While various cost-cutting measures this spring may have staved off further action in the short term, Cotterman said vast uncertainty remains.
Lower demand means less work going around, Simons said, explaining that "partners don't push work down to nonequity partners, who don't push work down to senior associates."
That's when lower demand becomes a matter of attorney development, Simons said, another potential trigger for associate layoffs.
"People at the bottom simply aren't getting work to grow," he said. "That's when you have to take people out, so the remaining midlevel associates a few years from now develop into high-quality mid- and senior associates."
|Cause for optimism
Still, a bleak economic outlook could spell fortune for some firms, Simons said, where strong bankruptcy and restructuring, finance, private equity, class action employment litigation, regulatory and life science practices can help firms' cash flow.
At Perkins Coie, managing partner Bill Malley said data privacy and security as well as helping clients respond to new regulatory requirements in California resulting from the pandemic have been especially helpful as the firm navigates through a period of uncertainty.
The firm has settled into a routine after transitioning to remote work this spring and instituted several resiliency measures, including a 15% salary reduction for nonpartner lawyers, a 10% salary reduction for staff making more than $200,000, and delayed payouts for partners, he said.
"Uncertainty has remained the overriding theme of today," he said in an interview. When it comes to taking any other potential financial measures, Malley said it was a matter of balancing caution in the short term versus growth in the long term.
Economic circumstances in the U.S. speak to a continued need for caution, he said. "But by the same token, we've looked at the need to plan for the long term and invest in growth, and we've made a number of new partner hires recently."
In the third quarter, Malley said providing flexible working arrangements will be even more important in order for lawyers to get their work done, with some summer camps, day cares and schools remaining closed. Perkins Coie is defaulting to remote work through the end of the year, although some offices are reopened.
Another law firm that made cost-cutting decisions this spring, Sullivan & Worcester, is also taking decisions day-by-day in the third quarter, managing partner Joel Carpenter said. The firm in April cut discretionary expenses, furloughed employees, reduced attorney salaries and cut equity partner draws.

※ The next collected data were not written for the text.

(** The effect dictionary: each of the keys [DAMAGE], [HEALTH] and [SHIELD]
    of [support.py] is absent or bound to an integer. *)
Record Effect := mkEffect {
  DAMAGE : option Z;
  HEALTH : option Z;
  SHIELD : option Z
}.

Record Card := mkCard {
  cls : class;
  _name : string;
  _symbol : string;
  _cost : Z;
  _effect : Effect;
  _is_permanent : bool;
  _turns_in_hand : Z;
  as_entity : Entity
}.

Definition get_symbol (self : Card) : string := _symbol self.
Definition get_name (self : Card) : string := _name self.
Definition get_cost (self : Card) : Z := _cost self.
Definition is_permanent (self : Card) : bool := _is_permanent self.

(** [Card()] *)
Definition Card_new : Card :=
  mkCard ClsCard CARD_NAME CARD_SYMBOL 1 (mkEffect None None None) false
         0 (mkEntity 0 0).

(** [Shield()] *)
Definition Shield : Card :=
  mkCard ClsShield SHIELD_NAME SHIELD_SYMBOL 1 (mkEffect None None (Some 5))
         false 0 (mkEntity 0 0).

(** [Heal()] *)
Definition Heal : Card :=
  mkCard ClsHeal HEAL_NAME HEAL_SYMBOL 2 (mkEffect None (Some 2) None)
         false 0 (mkEntity 0 0).

(** [Fireball(turns_in_hand)] *)
Definition Fireball (turns_in_hand : Z) : Card :=
  mkCard ClsFireball FIREBALL_NAME (str turns_in_hand) 3
         (mkEffect (Some (turns_in_hand + 3)) None None)
         false turns_in_hand (mkEntity 0 0).
Definition plainEnv : Env := {|
  stripAnsi := strip_sgr [];
  parseStack := frames;
  stringWidth := fun str => len (strip_sgr [] str);
  colorette := fun _ => None;
  gray := id;
  cyan := id;
  black := id;
  white := id;
  bgWhite := id;
  formatWithOptions := show_values;
  toLocaleTimeString := clock;
  toUpperCase := map upper_unit;
  unicode := true;
  captureStack := fun message => lit "Error: " ++ message;
|}.

(** [ESC [ code m] *)
Definition sgr (code : string) : jsstring :=
  [ESC; 91%N] ++ lit code ++ [109%N].

Fixpoint starts_with (prefix str : jsstring) : bool :=
  match prefix, str with
  | [], _ => true
  | a :: prefix', b :: str' => (a =? b)%N && starts_with prefix' str'
  | _ :: _, [] => false
  end.

(** Every occurrence of [close] in a string replaced by [replace], from
    the left; [skip] counts the units of the occurrence at hand that are
    still to be dropped. *)
Fixpoint replace_close (close replace : jsstring) (skip : nat)
    (str : jsstring) : jsstring :=
  match str with
  | [] => []
  | c :: rest =>
      match skip with
      | S skip' => replace_close close replace skip' rest
      | O =>
          if starts_with close str
          then replace ++ replace_close close replace (length close - 1) rest
          else c :: replace_close close replace 0 rest
      end
  end.

(** A color of a terminal with colors, in the manner of colorette: the
    text between the opening and the closing sequence, where a closing
    sequence inside the text (looked for behind its first units) opens
    the color again; the empty text stays empty. *)
Definition paint (open close : string) : colorizer :=
  fun str =>
    if truthy str then
      let at_ := S (length (sgr open)) in
      sgr open ++ take at_ str
      ++ replace_close (sgr close) (sgr open) 0 (drop at_ str)
      ++ sgr close
    else [].

Definition palette : gmap jsstring colorizer :=
  list_to_map [
    (lit "black", paint "30" "39");
    (lit "red", paint "31" "39");
    (lit "green", paint "32" "39");
    (lit "yellow", paint "33" "39");
    (lit "blue", paint "34" "39");
    (lit "magenta", paint "35" "39");
    (lit "cyan", paint "36" "39");
    (lit "white", paint "37" "39");
    (lit "gray", paint "90" "39");
    (lit "bgRed", paint "41" "49");
    (lit "bgGreen", paint "42" "49");
    (lit "bgYellow", paint "43" "49");
    (lit "bgMagenta", paint "45" "49");
    (lit "bgCyan", paint "46" "49");
    (lit "bgWhite", paint "47" "49")
  ].
(** A method call [r.method(...)] on a value [r] that a caller function
    returned: the method [k] runs when [r] is an instance.  What the host
    does with any other value (the property lookup fails or finds something
    else) is left as the parameter [not_an_instance]. *)
Definition method_of {World} (not_an_instance : value -> M World value)
  (r : value) (k : Option -> M World value) : M World value :=
  match r with
  | VOption o => k o
  | _ => not_an_instance r
  end.

(** * Properties *)

(** ** The cases of the repository's tests

    [some()] is [Option.Some(10)] and [none()] is [Option.None]. *)

Example test_from :
  Option.from (VNumber 1) = Option.Some (VNumber 1)
  /\ Option.from VNull = Option.None
  /\ Option.from VUndefined = Option.None.
Proof. repeat split. Qed.

Example test_match :
  Option.match_ (Option.Some (VNumber 10)) (call test_host "v => v + 1")
    (call test_host "() => 1") VNull
  = (Returned (VNumber 11), VNull, [Invoke "v => v + 1" [VNumber 10]])
  /\ Option.match_ Option.None (call test_host "v => v + 1")
       (call test_host "() => 1") VNull
     = (Returned (VNumber 1), VNull, [Invoke "() => 1" []]).
Proof. split; reflexivity. Qed.

Example test_expect :
  Option.expect (Option.Some (VNumber 10)) "value is not defined" VNull
  = (Returned (VNumber 10), VNull, [])
  /\ Option.expect Option.None "value is not defined" VNull
     = (Threw (VError "value is not defined"), VNull, []).
Proof. split; reflexivity. Qed.

Example test_unwrap :
  Option.unwrap (Option.Some (VNumber 10)) VNull
  = (Returned (VNumber 10), VNull, [])
  /\ Option.unwrap Option.None VNull
     = (Threw (VError "called `Option.unwrap()` on a `None` value"), VNull, []).
Proof. split; reflexivity. Qed.

Example test_map :
  Option.map (Option.Some (VNumber 10)) (call test_host "v => v + 1") VNull
  = (Returned (VOption (Option.Some (VNumber 11))), VNull,
     [Invoke "v => v + 1" [VNumber 10]])
  /\ Option.map Option.None (call test_host "v => v + 1") VNull
     = (Returned (VOption Option.None), VNull, []).
Proof. split; reflexivity. Qed.

Example test_inspect :
  Option.inspect (Option.Some (VNumber 10)) (call test_host "v => (value = v)")
    (VNumber 0)
  = (Returned (VOption (Option.Some (VNumber 10))), VNumber 10,
     [Invoke "v => (value = v)" [VNumber 10]])
  /\ Option.inspect Option.None (call test_host "v => (value = v)") (VNumber 0)
     = (Returned (VOption Option.None), VNumber 0, []).
Proof. split; reflexivity. Qed.

Example test_filter :
  Option.filter (Option.Some (VNumber 10)) (call test_host "v => v === 10") VNull
  = (Returned (VOption (Option.Some (VNumber 10))), VNull,
     [Invoke "v => v === 10" [VNumber 10]])
  /\ Option.filter (Option.Some (VNumber 11)) (call test_host "v => v === 10")
       VNull
     = (Returned (VOption Option.None), VNull,
        [Invoke "v => v === 10" [VNumber 11]])
  /\ Option.filter Option.None (call test_host "v => v === 10") VNull
     = (Returned (VOption Option.None), VNull, []).
Proof. repeat split. Qed.

Example test_xor :
  Option.xor (Option.Some (VNumber 10)) (Option.Some (VNumber 20)) VNull
  = (Returned (VOption Option.None), VNull, [])
  /\ Option.xor (Option.Some (VNumber 10)) Option.None VNull
     = (Returned (VOption (Option.Some (VNumber 10))), VNull, [])
  /\ Option.xor Option.None (Option.Some (VNumber 20)) VNull
     = (Returned (VOption (Option.Some (VNumber 20))), VNull, [])
  /\ Option.xor Option.None Option.None VNull
     = (Returned (VOption Option.None), VNull, []).
Proof. repeat split. Qed.

Example test_toJSON :
  Option.toJSON (Option.Some (VNumber 10)) VNull
  = (Returned (VNumber 10), VNull, [])
  /\ Option.toJSON Option.None VNull = (Returned VUndefined, VNull, []).
Proof. split; reflexivity. Qed.

Example test_toString :
  Option.toString test_stringify (Option.Some (VNumber 10)) VNull
  = (Returned (VString "Some(10)"), VNull, [])
  /\ Option.toString test_stringify Option.None VNull
     = (Returned (VString "None"), VNull, []).
Proof. split; reflexivity. Qed.

(** What a caller function throws passes through the method that invoked
    it; here the mapper of [map]. *)
Example callback_error_passes_through :
  Option.map (Option.Some (VNumber 10))
    (call test_host "() => { throw new Error('boom') }") VNull
  = (Threw (VError "boom"), VNull,
     [Invoke "() => { throw new Error('boom') }" [VNumber 10]])
  /\ thrown_by_caller test_host (VError "boom") VNull
       [Invoke "() => { throw new Error('boom') }" [VNumber 10]].
Proof.
  split; [reflexivity |].
  exists [], "() => { throw new Error('boom') }", [VNumber 10], VNull.
  split; reflexivity.
Qed.

(** ** The state of an instance *)

Lemma present_Some (v : value) : present (Option.Some v) = isDefined v.
Proof. reflexivity. Qed.

Lemma present_None : present Option.None = false.
Proof. reflexivity. Qed.

Lemma isDefined_true_iff (v : value) :
  isDefined v = true <-> v <> VNull /\ v <> VUndefined.
Proof.
  split.
  - intros H; split; intros ->; discriminate H.
  - intros [Hn Hu]; destruct v; try reflexivity; congruence.
Qed.

(** [match] on an instance, by the state of the instance. *)
Lemma match_present {World} (this : Option) (onSome onNone : callback World) :
  present this = true ->
  Option.match_ this onSome onNone = onSome [private_value this].
Proof. unfold Option.match_, present; intros ->; reflexivity. Qed.

Lemma match_absent {World} (this : Option) (onSome onNone : callback World) :
  present this = false ->
  Option.match_ this onSome onNone = onNone [].
Proof. unfold Option.match_, present; intros ->; reflexivity. Qed.

(** Unfolds a method call down to [match] and the monad. *)
Ltac unfold_methods :=
  unfold send, Option.xor, Option.and_then_eval, Option.filter,
    Option.inspect, Option.map, Option.mapOr, Option.mapOrElse,
    Option.andThen, Option.and, Option.or, Option.orElse, Option.toJSON,
    Option.toString, Option.unwrap, Option.expect, Option.unwrapOr,
    Option.unwrapOrElse, Option.isSomeAnd, Option.isSome, Option.isNone.

Ltac unfold_methods_in H :=
  unfold send, Option.xor, Option.and_then_eval, Option.filter,
    Option.inspect, Option.map, Option.mapOr, Option.mapOrElse,
    Option.andThen, Option.and, Option.or, Option.orElse, Option.toJSON,
    Option.toString, Option.unwrap, Option.expect, Option.unwrapOr,
    Option.unwrapOrElse, Option.isSomeAnd, Option.isSome, Option.isNone in H.

Ltac run_monad :=
  unfold raise, bind, ret, throw, call, TRUE, FALSE, IDENTITY, NOOP,
    Option.Some_fn, arg; cbn.

Ltac run_monad_in H :=
  unfold raise, bind, ret, throw, call, TRUE, FALSE, IDENTITY, NOOP,
    Option.Some_fn, arg in H; cbn in H.

(** The calls of caller functions that a hypothesis mentions, by cases on
    what the function does. *)
Ltac case_host H :=
  repeat match type of H with
         | context [?host ?f ?args ?w] =>
             match type of host with
             | fnid -> behaviour _ =>
                 let Hh := fresh "Hhost" in
                 destruct (host f args w) as [[? | ?] ?] eqn:Hh; cbn in H
             end
         end.

(** ** The methods, run *)

Lemma isSome_run {World} (o : Option) (w : World) :
  Option.isSome o w = (Returned (VBool (present o)), w, []).
Proof.
  unfold Option.isSome, Option.match_. fold (present o).
  destruct (present o); reflexivity.
Qed.

Lemma isNone_run {World} (o : Option) (w : World) :
  Option.isNone o w = (Returned (VBool (negb (present o))), w, []).
Proof.
  unfold Option.isNone, Option.match_. fold (present o).
  destruct (present o); reflexivity.
Qed.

Three months later, Carpenter said the cuts were difficult but were necessary to help the firm through the early days of the pandemic, but uncertainty remains for the rest of the year.
"In the third quarter, I'm hoping and expecting we remain stable, and that things don't go down again," he said in an interview. "We have clients who are suffering to varying degrees in the pandemic, but if things stay stable, we aren't contemplating any layoffs at this point. However, you can never say never about anything because you don't know what the future holds. But I'm cautiously optimistic."
Carpenter said he was nervous about new spikes in coronavirus cases in states such as Texas, Florida and California and how that will impact economic recovery as well as Sullivan's business.
In the third quarter, he said he's looking at how many hours are going into the books. Although average hours are down slightly at the firm, he said he was encouraged by some new matters that came into the New York office last week, as well as transactional work down the pipeline.
"Every month since the pandemic hit has been below what we originally budgeted, but that's kind of what we expected," he said. "Things dropped substantially when the world went remote overnight. Since then, things have stabilized as opposed to continuing to get worse, which is obviously a relief to us, that the trend of heading south didn't continue. But we haven't come back to where we hope to be."